Quick Checklist: First 30 Days
- Run two 90‑minute discovery workshops per product slice.
- Seed the inventory with 20 high‑impact controls and gather evidence.
- Assign owners and open Jira remediation tickets.
- Draft one regulator‑ready evidence pack for a live product.
- Schedule monthly high‑risk reviews and quarterly governance checkpoints.
Conclusion and Next Step
A structured risk inventory by product and process turns compliance into a predictable input for launches. Embedding a fractional CCO accelerated decisions, produced regulator‑ready artifacts, and made multistate licensing more manageable.
Next step: run a four‑week discovery workshop to produce a validated inventory slice and a 90‑day remediation plan.
FAQs
Q: How do you scale the inventory across 50 states?

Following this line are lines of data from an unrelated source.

(** * ADVI (ajax/advi.py): a shallow embedding and its specification

    The class [ADVI] of [ajax/advi.py] is embedded method by method.
    A Python object is a store of attributes that [__init__] fills in one
    assignment at a time, so an instance is a record of optional
    attributes and every method is a computation in a state-and-exception
    monad over that record.

    The module imports its numerical machinery: [ajax.base], [ajax.utils],
    [jax] and [tensorflow_probability].  Those collaborators are collected
    in the interface [Externals]; they are taken as functions that return,
    so the exceptions of the model are exactly the ones that the
    statements of [advi.py] raise themselves: a failed [assert], a missing
    dictionary key, a missing attribute. *)

From stdpp Require Import base strings gmap list.

Set Default Proof Using "Type".
Set Warnings "-register-all".

(** ** Exceptions and results *)

Inductive exn : Type :=
  | AssertionError (msg : string)
  | KeyError (key : string)
  | AttributeError (name : string).

Inductive result (A : Type) : Type :=
  | Ok (a : A)
  | Err (e : exn).
Arguments Ok {A} a.
Arguments Err {A} e.

#[global] Instance exn_eq_dec : EqDecision exn.
Proof. solve_decision. Defined.

(** ** Pytrees

    [prior], [bijector] and the sample trees are dictionaries whose values
    are leaves or dictionaries again.  [jax.tree_map] is called with
    [is_leaf] recognising the distributions, so a distribution is a leaf
    although TFP registers it as a container. *)

Inductive pytree (A : Type) : Type :=
  | Leaf (a : A)
  | Dict (children : gmap string (pytree A)).
Arguments Leaf {A} a.
Arguments Dict {A} children.

(** [jax.tree_map f tree] *)
Fixpoint tree_map {A B} (f : A → B) (t : pytree A) : pytree B :=
  match t with
  | Leaf a => Leaf (f a)
  | Dict m => Dict (tree_map f <$> m)
  end.

(** [jax.tree_leaves tree].  The leaves come in the traversal order of
    the finite map; the only consumer below is [sum], which does not
    depend on the order. *)
Fixpoint tree_leaves {A} (t : pytree A) : list A :=
  match t with
  | Leaf a => [a]
  | Dict m => map_fold (λ _ c acc, tree_leaves c ++ acc) [] m
  end.
(** C6. Whenever [format_date] yields its value [d] for a record, the body
    built for it is the content lines joined by line breaks and closed by one
    line break, hence one empty line after the last content line, no content
    line being empty. The content lines are: one title line, of the cleaned
    title or of ["Untitled"]; one taxonomy line ["Reference"]; an author line
    exactly when [format_authors] is not [None]; a date line exactly when [d]
    is not [None]; and one metadata line for each entry of the projector with
    a value, in the order of the fields of the record. *)
Theorem build_tree_content_structure (e : entry) (d : option str) :
  _format_date e = Ok d ->
  build_tree_content e = Ok (join newline (content_lines e d) ++ newline)
  /\ build_lines e = Ok (content_lines e d ++ [[]])
  /\ content_lines e d
     = [title_line (title_of e); lit "\taxon{Reference}"]
       ++ opt_line author_line (_format_authors (get (lit "author") e))
       ++ opt_line date_line d
       ++ map meta_line (List.filter has_value (map project (List.filter survives e)))
  /\ (title_of e = _clean_whitespace (get (lit "title") e)
      \/ _clean_whitespace (get (lit "title") e) = [] /\ title_of e = lit "Untitled")
  /\ Forall (fun l => l <> []) (content_lines e d)
  /\ length (List.filter is_title_line (content_lines e d)) = 1
  /\ length (List.filter is_taxon_line (content_lines e d)) = 1.
Proof.
  intros Hd. split; [now apply build_tree_content_shape|].
  split; [now apply build_lines_shape|]. split.
  { unfold content_lines. now rewrite meta_pairs_spec. }
  split.
  { unfold title_of. destruct (_clean_whitespace (get (lit "title") e)); [right|left]; easy. }
  split; [apply content_lines_nonempty|apply content_lines_one_title].
Qed.

Lemma build_tree_content_structure_witness :
  build_tree_content
    [(lit "title", lit "{A  Title}"); (lit "author", lit "Jane Doe and John Smith");
     (lit "year", lit "2021"); (lit "url", lit "\url{http://x.y}")]
  = Ok (lit "\title{A Title}
\taxon{Reference}
\author/literal{Jane Doe, John Smith}
\date{2021-01-01}
\meta{external}{http://x.y}
").
Proof.
  destruct (build_tree_content_structure
              [(lit "title", lit "{A  Title}"); (lit "author", lit "Jane Doe and John Smith");
               (lit "year", lit "2021"); (lit "url", lit "\url{http://x.y}")]
              (Some (lit "2021-01-01")) eq_refl) as [H _].
  exact H.
Defined.

(* ------------------------------------------------------------------------ *)
(** * Escaping *)
(* ------------------------------------------------------------------------ *)

Lemma occ_app x a b : occ x (a ++ b) = occ x a + occ x b.
Proof. apply count_occ_app. Qed.

Lemma occ_cons x c s : occ x (c :: s) = (if ascii_dec c x then 1 else 0) + occ x s.
Proof. unfold occ. simpl. now destruct (ascii_dec c x). Qed.

Lemma occ_rev x s : occ x (rev s) = occ x s.
Proof. apply count_occ_rev. Qed.

Lemma occ_not_in x s : ~ In x s -> occ x s = 0.
Proof. apply count_occ_not_In. Qed.

Lemma occ_lstrip_by x p s : p x = false -> occ x (lstrip_by p s) = occ x s.
Proof.
  intros Hx. induction s as [|c t IH]; [reflexivity|].
  cbn [lstrip_by]. destruct (p c) eqn:E; [|reflexivity].
  rewrite IH, occ_cons. destruct (ascii_dec c x); [congruence|reflexivity].
Qed.

Lemma occ_strip_by x p s : p x = false -> occ x (strip_by p s) = occ x s.
Proof.
  intros Hx. unfold strip_by, rstrip_by.
  now rewrite occ_rev, occ_lstrip_by, occ_rev, occ_lstrip_by.
Qed.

A: Map each product to state filing requirements via NMLS. Maintain a jurisdiction column and assign licensing owners per state. Automate periodic checks against NMLS to flag changes.
Q: How should residual risk be scored?
A: Use a simple likelihood x impact rubric, aligned to COSO or Deloitte guidance. Add a qualitative overlay for regulatory sensitivity.
Q:
Full‑time CCO vs fractional CCO?
A: A full‑time CCO gives continuous institutional memory. A fractional CCO delivers senior leadership faster and at lower fixed cost. Fractional support is ideal for rapid program design, licensing support, or exam readiness without adding fixed headcount.
Q: How do I integrate with Jira, Notion, AuditBoard?
A: Link control records to Jira tickets for remediation. Store policies in Notion and point evidence links back to the inventory. Use AuditBoard templates for testing and evidence management.
Q: What review cadence is recommended?
A: Monthly for high‑risk controls, quarterly for medium, and annual for low. Trigger ad hoc reviews for major product changes or regulator inquiries.
Q: What artifacts do auditors and examiners want?
A: Control matrices, evidence packs (logs, test scripts, signed policies), remediation tickets with closure evidence, and a governance approvals matrix. Use AICPA SOC criteria for evidence structure when service organization controls matter.
Q: Which KPIs to report after 90 days?
A: Percent of controls with owners, remediation velocity (closed/open), percent of controls with sufficient evidence, and first‑pass test success. Compare to industry benchmarks from firms like PwC and Deloitte to set targets.